_PROBLEM TO WORK ON_
In the records, find every line with the word "Prop" and copy it out.

_GIVEN ENTRIES_
++++++
#[global] Instance runtime : Runtime :=
  Build_Runtime (list http.Request) string "0001-01-01T00:00:00Z"
    Time_UnmarshalJSON Parse URL_Parse URL_String scan
    (serve (fun _ => Err (http_Error "connection refused"))).

End Ref.

(** ** Page chains *)

Section Pages.

Context {runtime : Runtime}.

(** The part of a traversal that went well and on: from [params] in the
    world [w], each fetch returned a page with a next-page token, the
    pages' items are [pages], and the traversal stands at [params'] in
    the world [w']. *)
Inductive walked (c : Client)
    : listContextsParams -> World -> list (list Context)
      -> listContextsParams -> World -> Prop :=
  | walked_nil params w : walked c params w [] params w
  | walked_cons params w resp token w1 pages params' w' :
      listContexts c params w = Returns ((Some resp, None), w1) ->
      NextPageToken resp = Some token ->
      walked c (set_PageToken params (Some token)) w1 pages params' w' ->
      walked c params w (Items resp :: pages) params' w'.

(** A finite chain: pages with tokens, then one page without.  [w'] is
    the world after the last fetch. *)
Inductive chain (c : Client)
    : listContextsParams -> World -> list (list Context) -> World -> Prop :=
  | chain_end params w pages params' w1 resp w' :
      walked c params w pages params' w1 ->
      listContexts c params' w1 = Returns ((Some resp, None), w') ->
      NextPageToken resp = None ->
      chain c params w (pages ++ [Items resp]) w'.

(** The parameters [Contexts] and [ContextByName] start from. *)
Definition ownerParams (org vcs : string) : listContextsParams :=
  {| OwnerID := None; OwnerSlug := Some (toSlug org vcs);
     OwnerType := None; PageToken := None |}.

(** The fields of [params] that are not nil, under their query names,
    in the order id, slug, type, token. *)
Definition present (params : listContextsParams) : list (string * string) :=
  let field (key : string) (value : option string) :=
    match value with
    | Some v => [(key, v)]
    | None => []
    end in
  field "owner-id" (OwnerID params) ++ field "owner-slug" (OwnerSlug params)
  ++ field "owner-type" (OwnerType params) ++ field "page-token" (PageToken params).

(** A request carries the two headers of client [c]. *)
Definition carries_headers (c : Client) (req : http.Request) : Prop :=
  http.Values (http.Header_ req) "circle-token" = [token c]
  /\ http.Values (http.Header_ req) "Accept" = ["application/json"].

(** The error of a traversal that found no context of that name. *)
Definition NotFound (name : string) : error :=
  fmt_Errorf ("Cannot find context named '" +:+ name +:+ "'").

(** The bytes a query-escaped text is made of: the unreserved ones, the
    percent sign of an escape and the plus sign of a space. *)
Definition queryText (c : ascii) : bool :=
  GoStrings.isAlnum c || GoStrings.oneOf "-_.~%+" c.

(** The requests client [c] makes: what its three builders return. *)
Inductive produced (c : Client) (req : http.Request) : Prop :=
  | produced_newHTTPRequest method url err :
      newHTTPRequest c method url = (Some req, err) -> produced c req
  | produced_newListContextsRequest params err :
      newListContextsRequest c params = Returns (Some req, err) -> produced c req
  | produced_newDeleteContextRequest contextID err :
      newDeleteContextRequest c contextID = Returns (Some req, err) -> produced c req.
++++++
_RESULT FOR THIS EXERCISE_
      -> listContextsParams -> World -> Prop :=
    : listContextsParams -> World -> list (list Context) -> World -> Prop :=
Definition carries_headers (c : Client) (req : http.Request) : Prop :=
Inductive produced (c : Client) (req : http.Request) : Prop :=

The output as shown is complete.